Reading the memoir years later was something else altogether. For one, the words themselves bear witness to the labour that had gone into producing them. It is as if words formed so painfully carry an exaggerated meaning, more love, more sorrow, than mere “love” and “sorrow” would imply. In the least they merit a second, perhaps third and fourth reading; and certainly a slower one.

I have always been drawn to narratives of the voiceless – like the fictional Fish Lamb in “Cloudstreet”, retarded in life, but in an act of literary resurrection, revealed as the novel’s lucid and omniscient narrator. So too Jean-Do in “The Diving Bell”.

I often find it difficult, when reading a memoir, to separate the writing from the circumstances in which it was written, so that you are left wondering whether you are marvelling at the life lived, or the life as presented on the page. In the case of “The Diving Bell”, there is a further dimension – it is the life imagined, the life Jean-Do would have liked to have lived, but could not.

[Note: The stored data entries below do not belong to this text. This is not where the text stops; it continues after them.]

(** * Threaded word-frequency counter: segment planning, counting, merging

    A shallow embedding of [wordfreq_threaded.py].  Python integers are
    modelled by [Z], the bytes of the input file by [list byte], a
    [Counter] by a finite map from words to integer counts, and the
    exceptions the program can raise by an explicit outcome type. *)

From Stdlib Require Import ZArith Lia Init.Byte OrderedTypeEx.
From stdpp Require Import gmap strings list fin_maps list_numbers sorting.

Local Open Scope Z_scope.

(** ** Outcomes of Python computations *)

Inductive exn := ValueError | OSError.

(** [OutOfFuel] is not a Python outcome: it marks a [while] loop of the model
    that was cut off by its iteration bound.  [compute_segments_total] and
    [compute_segments_fuel_enough] show that the bound used by
    [compute_segments] is never reached. *)
Inductive outcome (A : Type) :=
  | Ret (a : A)
  | Raise (e : exn)
  | OutOfFuel.
Arguments Ret {A} a.
Arguments Raise {A} e.
Arguments OutOfFuel {A}.

Global Instance outcome_bind : MBind outcome := λ A B k c,
  match c with
  | Ret a => k a
  | Raise e => Raise e
  | OutOfFuel => OutOfFuel
  end.
(** * ncman: loading and parsing of troff manual pages (src/man/main.c)

    A shallow embedding of the loader ([map_troff_data], [map_gzipped_data]),
    the macro trie ([trofftrie], [get_type]), the line scanner
    ([troff_parse]) and the title lexer ([lex_title]), with the properties
    of the page parser stated over it.

    Conventions of the embedding:
    - an [unsigned char] is a [nat] (0..255 in every buffer of the program);
    - a pointer into the mapped buffer is an offset ([nat]) into a
      [list uchar]; a read outside the list is reported as [ReadPast];
    - the array [next[0x80]] of a trie node is a list of 128 slots; an index
      outside it is reported as [SlotRange];
    - [size_t] counters that the code decrements are [Z], and [size_t] is
      64 bits wide where a negative difference of pointers is passed as one;
    - [char] is signed, and [isspace] is the one of the C locale;
    - [malloc] and [strndup] are taken to return memory. *)

From Stdlib Require Import ZArith Lia String Ascii.
From stdpp Require Import base option list.

Open Scope nat_scope.

(** ** Bytes and C strings *)

Abbreviation uchar := nat (only parsing).

Fixpoint bytes (s : string) : list uchar :=
  match s with
  | EmptyString => []
  | String a s' => nat_of_ascii a :: bytes s'
  end.

Definition NUL : uchar := 0.
Definition NL : uchar := 10.
Definition DOT : uchar := 46.
Definition DQUOTE : uchar := 34.

(** [isspace] in the C locale: space, \t, \n, \v, \f, \r. *)
Definition isspace (c : uchar) : bool :=
  (c =? 32) || ((9 <=? c) && (c <=? 13)).

(** The value of a byte read through a [const char*] (signed char). *)
Definition as_char (c : uchar) : Z :=
  if 128 <=? c then (Z.of_nat c - 256)%Z else Z.of_nat c.

(** ** Undefined accesses *)

Inductive fault :=
  | ReadPast (off : nat)     (* a byte read at an offset outside the buffer *)
  | SlotRange (slot : nat)   (* next[slot] with slot outside the array *)
  | NullDeref                (* a NULL pointer dereferenced *)
  | NoFuel.                  (* the bound on loop iterations was too small *)

Inductive access (A : Type) :=
  | Val (a : A)
  | Undef (f : fault).
Arguments Val {A} a.
Arguments Undef {A} f.

#[global] Instance access_bind : MBind access := fun A B k m =>
  match m with
  | Val a => k a
  | Undef f => Undef f
  end.

(** ** Macro descriptors *)

Inductive ltypes :=
  | LINE_UNKNOWN
  | LINE_COMMENT
  | LINE_B | LINE_BI | LINE_BR | LINE_I | LINE_IB | LINE_IR
  | LINE_RB | LINE_RI | LINE_SB | LINE_SM
  | LINE_EE | LINE_EX | LINE_RE | LINE_RS
  | LINE_SH | LINE_SS | LINE_TH
  | LINE_IP | LINE_LP | LINE_P | LINE_PP
  | LINE_TP | LINE_TQ
  | LINE_ME | LINE_MT | LINE_UE | LINE_UR
  | LINE_OP | LINE_SY | LINE_YS.

Inductive ttypes :=
  | TROFF_UNKNOWN
  | TROFF_COMMENT
  | TROFF_FONT
  | TROFF_STRUCTURE
  | TROFF_PARAGRAPH
  | TROFF_HYPERLINK
  | TROFF_SYNOPSIS.

Record trofftype := {
  ltype : ltypes;
  symbol : list uchar;
  ttype : ttypes;
}.

#[global] Instance ltypes_eq_dec : EqDecision ltypes.
Proof. solve_decision. Defined.
#[global] Instance ttypes_eq_dec : EqDecision ttypes.
Proof. solve_decision. Defined.
#[global] Instance trofftype_eq_dec : EqDecision trofftype.
Proof. solve_decision. Defined.

Definition is_TH (t : trofftype) : bool := bool_decide (ltype t = LINE_TH).

(** The static table. The symbol of the comment macro is backslash, quote. *)
Definition trofftypes : list trofftype :=
  [ {| ltype := LINE_UNKNOWN; symbol := bytes ""; ttype := TROFF_UNKNOWN |};
    {| ltype := LINE_COMMENT; symbol := [92; 34]; ttype := TROFF_COMMENT |};
    {| ltype := LINE_B; symbol := bytes "B"; ttype := TROFF_FONT |};
    {| ltype := LINE_BI; symbol := bytes "BI"; ttype := TROFF_FONT |};
    {| ltype := LINE_BR; symbol := bytes "BR"; ttype := TROFF_FONT |};
    {| ltype := LINE_I; symbol := bytes "I"; ttype := TROFF_FONT |};
    {| ltype := LINE_IB; symbol := bytes "IB"; ttype := TROFF_FONT |};
    {| ltype := LINE_IR; symbol := bytes "IR"; ttype := TROFF_FONT |};
    {| ltype := LINE_EE; symbol := bytes "EE"; ttype := TROFF_STRUCTURE |};
    {| ltype := LINE_EX; symbol := bytes "EX"; ttype := TROFF_STRUCTURE |};
    {| ltype := LINE_RE; symbol := bytes "RE"; ttype := TROFF_STRUCTURE |};
    {| ltype := LINE_RS; symbol := bytes "RS"; ttype := TROFF_STRUCTURE |};
    {| ltype := LINE_SH; symbol := bytes "SH"; ttype := TROFF_STRUCTURE |};
    {| ltype := LINE_SS; symbol := bytes "SS"; ttype := TROFF_STRUCTURE |};
    {| ltype := LINE_TH; symbol := bytes "TH"; ttype := TROFF_STRUCTURE |};
    {| ltype := LINE_IP; symbol := bytes "IP"; ttype := TROFF_PARAGRAPH |};
    {| ltype := LINE_LP; symbol := bytes "LP"; ttype := TROFF_PARAGRAPH |};
    {| ltype := LINE_P; symbol := bytes "P"; ttype := TROFF_PARAGRAPH |};
    {| ltype := LINE_PP; symbol := bytes "PP"; ttype := TROFF_PARAGRAPH |};
    {| ltype := LINE_TP; symbol := bytes "TP"; ttype := TROFF_PARAGRAPH |};
    {| ltype := LINE_TQ; symbol := bytes "TQ"; ttype := TROFF_PARAGRAPH |};
    {| ltype := LINE_ME; symbol := bytes "ME"; ttype := TROFF_HYPERLINK |};
    {| ltype := LINE_MT; symbol := bytes "MT"; ttype := TROFF_HYPERLINK |};
    {| ltype := LINE_UE; symbol := bytes "UE"; ttype := TROFF_HYPERLINK |};
    {| ltype := LINE_UR; symbol := bytes "UR"; ttype := TROFF_HYPERLINK |};
    {| ltype := LINE_OP; symbol := bytes "OP"; ttype := TROFF_SYNOPSIS |};
    {| ltype := LINE_SY; symbol := bytes "SY"; ttype := TROFF_SYNOPSIS |};
    {| ltype := LINE_YS; symbol := bytes "YS"; ttype := TROFF_SYNOPSIS |} ].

It is in this realm of imagination that the memoir truly gets me – say for example, his private joke with the Empress Eugene, the hospital’s patroness whose marble bust inhabits the main hall. I love the humour and delicateness with which Jean-Do describes these flights of fancies – and the fact that these flights of fancies were born of an absolute stillness.

Sadness is rare in this memoir. Even though Jean Do mentions his past life, the memoir is very much about the present – petty annoyances like his inability to change TV channels and pleasures like the simple foods he imagines himself lovingly prepare, salivates over, and eats. Funny things happen. He has a keen sense of irony and can be endearingly sarcastic. He speaks of the richness of everyday emotions that are often neglected by ordinary, busy people who tend to focus on the activities rather than the meaning behind them.

It is tempting to draw moralistic conclusions about quality of life in suffering but I believe Jean-Do never intended to, nor should I regard this book as anything other than a story about himself, an expression of that which he cannot voice, a gift to his children and ultimately, a thing of beauty.